Local Open Scope string_scope.
Local Open Scope Z_scope.

(* ===================================================================== *)
(** ** Go basics *)
(* ===================================================================== *)

(** [int32(x)]: conversion of a Go [int] to [int32] wraps around. *)
Definition int32 (x : Z) : Z := (x + 2 ^ 31) mod 2 ^ 32 - 2 ^ 31.

(** Go's [a > b] on strings. *)
Definition string_gt (a b : string) : bool :=
  match String.compare a b with Gt => true | _ => false end.

(** Errors.  [StatusError] is what the API machinery returns (its reason is
    what [apierrs.IsNotFound] looks at); [Errorf] is [fmt.Errorf] without a
    [%w] verb, [ErrorfW] is [fmt.Errorf] whose format ends in [%w]: it wraps
    [err].  The format string and its operands are kept apart. *)
Inductive error : Type :=
| StatusError (reason : string) (message : string)
| Errorf (format : string) (args : list string)
| ErrorfW (format : string) (args : list string) (err : error).

(** [apierrs.IsNotFound]: the reason of the status error at the end of the
    chain of wrapped errors is "NotFound". *)
Fixpoint IsNotFound (err : error) : bool :=
  match err with
  | StatusError reason _ => String.eqb reason "NotFound"
  | Errorf _ _ => false
  | ErrorfW _ _ err' => IsNotFound err'
  end.

(** An operand of a format string: a string or an error value. *)
Inductive fmt_arg : Type :=
| ArgS (s : string)
| ArgE (e : error).

(** *** strconv.Atoi, as [intstr.IntOrString.IntValue] uses it
    (a decimal number with an optional sign; 0 when the string is no number,
    the nearest bound when it is out of the range of [int]). *)
Definition digit_of (c : ascii) : option Z :=
  let n := Z.of_N (N_of_ascii c) in
  if (48 <=? n) && (n <=? 57) then Some (n - 48) else None.

Fixpoint digits (acc : Z) (s : string) : option Z :=
  match s with
  | EmptyString => Some acc
  | String c s' =>
      match digit_of c with
      | Some d => digits (10 * acc + d) s'
      | None => None
      end
  end.

Definition clamp_int (z : Z) : Z := Z.max (- 2 ^ 63) (Z.min (2 ^ 63 - 1) z).

Definition Atoi (s : string) : Z :=
  match s with
  | EmptyString => 0
  | String c s' =>
      if Ascii.eqb c "-"%char then
        match s' with
        | EmptyString => 0
        | _ => match digits 0 s' with Some z => clamp_int (- z) | None => 0 end
        end
      else if Ascii.eqb c "+"%char then
        match s' with
        | EmptyString => 0
        | _ => match digits 0 s' with Some z => clamp_int z | None => 0 end
        end
      else match digits 0 s with Some z => clamp_int z | None => 0 end
  end.

(** What a Go function does: it returns, or it panics. *)
Inductive go_result (A : Type) : Type :=
| Returns (a : A)
| Panics.
Arguments Returns {A} a.
Arguments Panics {A}.

(** *** package sort

    A [sort.Interface] over a slice of [A]: the three methods, as functions
    of the slice.  Indexing outside the slice panics. *)
Record sort_Interface (A : Type) : Type := {
  Len : list A -> nat;
  Less : list A -> nat -> nat -> go_result bool;
  Swap : list A -> nat -> nat -> go_result (list A)
}.
Arguments Len {A} _ _.
Arguments Less {A} _ _ _ _.
Arguments Swap {A} _ _ _ _.

Record StrictWeakOrder {A : Type} (less : A -> A -> bool) : Prop := {
  swo_irrefl : forall x, less x x = false;
  swo_trans : forall x y z, less x y = true -> less y z = true -> less x z = true;
  swo_incomp : forall x y z,
      less x y = false -> less y x = false ->
      less y z = false -> less z y = false ->
      less x z = false /\ less z x = false
}.

(** The interfaces [sort.Sort] is specified for: [Len] is the length of the
    slice, [Less i j] compares the elements at [i] and [j] by a strict weak
    order [lt], and [Swap i j] exchanges them. *)
Record slice_interface {A : Type} (I : sort_Interface A) (lt : A -> A -> bool)
  : Prop := {
  si_order : StrictWeakOrder lt;
  si_Len : forall h, Len I h = length h;
  si_Less : forall h i j x y,
      h !! i = Some x -> h !! j = Some y -> Less I h i j = Returns (lt x y);
  si_Swap : forall h i j x y,
      h !! i = Some x -> h !! j = Some y ->
      Swap I h i j = Returns (<[i := y]> (<[j := x]> h))
}.

(** *** The Go runtime's unspecified choices

    Two things the builder and the reconciler rely on are left open by Go:
    the order in which [range] visits a map (it differs from one execution of
    a [range] statement to the next), and the permutation [sort.Sort]
    produces (it is not stable).  A [GoRuntime] fixes both.  [mapiter] takes
    the place of the [range] statement (a path of loop indices) so that two
    executions of the same statement may visit equal maps in different
    orders.  [sort_Sort] is held to what package sort promises: on a slice
    interface the result is a permutation of the slice in which no element is
    less than an element before it. *)
Definition site := list nat.

Record GoRuntime : Type := {
  mapiter : forall {V : Type}, site -> gmap string V -> list (string * V);
  mapiter_perm : forall (V : Type) (s : site) (m : gmap string V),
      mapiter s m ≡ₚ map_to_list m;
  sort_Sort : forall {A : Type}, sort_Interface A -> list A -> list A;
  sort_Sort_perm : forall (A : Type) (I : sort_Interface A) (lt : A -> A -> bool)
                          (l : list A),
      slice_interface I lt -> sort_Sort I l ≡ₚ l;
  sort_Sort_sorted : forall (A : Type) (I : sort_Interface A) (lt : A -> A -> bool)
                            (l : list A),
      slice_interface I lt ->
      Sorted (fun x y => lt y x = false) (sort_Sort I l)
}.

Local Close Scope Z_scope.

(* ===================================================================== *)
(** ** API types *)
(* ===================================================================== *)

(** *** k8s.io/apimachinery: metav1, intstr, types *)

Record OwnerReference : Type := {
  OwnerReference_APIVersion : string;
  OwnerReference_Kind : string;
  OwnerReference_Name : string;
  OwnerReference_UID : string;
  OwnerReference_Controller : option bool;
  OwnerReference_BlockOwnerDeletion : option bool
}.

Record ObjectMeta : Type := {
  ObjectMeta_Name : string;
  ObjectMeta_Namespace : string;
  ObjectMeta_UID : string;
  ObjectMeta_ResourceVersion : string;
  ObjectMeta_Labels : gmap string string;
  ObjectMeta_Annotations : gmap string string;
  ObjectMeta_OwnerReferences : list OwnerReference
}.

Record TypeMeta : Type := {
  TypeMeta_Kind : string;
  TypeMeta_APIVersion : string
}.

Record PartialObjectMetadata : Type := {
  PartialObjectMetadata_TypeMeta : TypeMeta;
  PartialObjectMetadata_ObjectMeta : ObjectMeta
}.

Record LabelSelectorRequirement : Type := {
  LabelSelectorRequirement_Key : string;
  LabelSelectorRequirement_Operator : string;
  LabelSelectorRequirement_Values : list string
}.

Record LabelSelector : Type := {
  LabelSelector_MatchLabels : gmap string string;
  LabelSelector_MatchExpressions : list LabelSelectorRequirement
}.

Record NamespacedName : Type := {
  NamespacedName_Namespace : string;
  NamespacedName_Name : string
}.

(** [types.NamespacedName.String]. *)
Definition NamespacedName_String (n : NamespacedName) : string :=
  NamespacedName_Namespace n ++ "/" ++ NamespacedName_Name n.

Inductive IntOrString : Type :=
| IntVal (i : Z)
| StrVal (s : string).

Definition IntValue (p : IntOrString) : Z :=
  match p with
  | IntVal i => i
  | StrVal s => Atoi s
  end.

----

Aim of the exercise »
Pick out every line above that holds the word "which" and copy it.

Exercise output »
    the order in which [range] visits a map (it differs from one execution of
    interface the result is a permutation of the slice in which no element is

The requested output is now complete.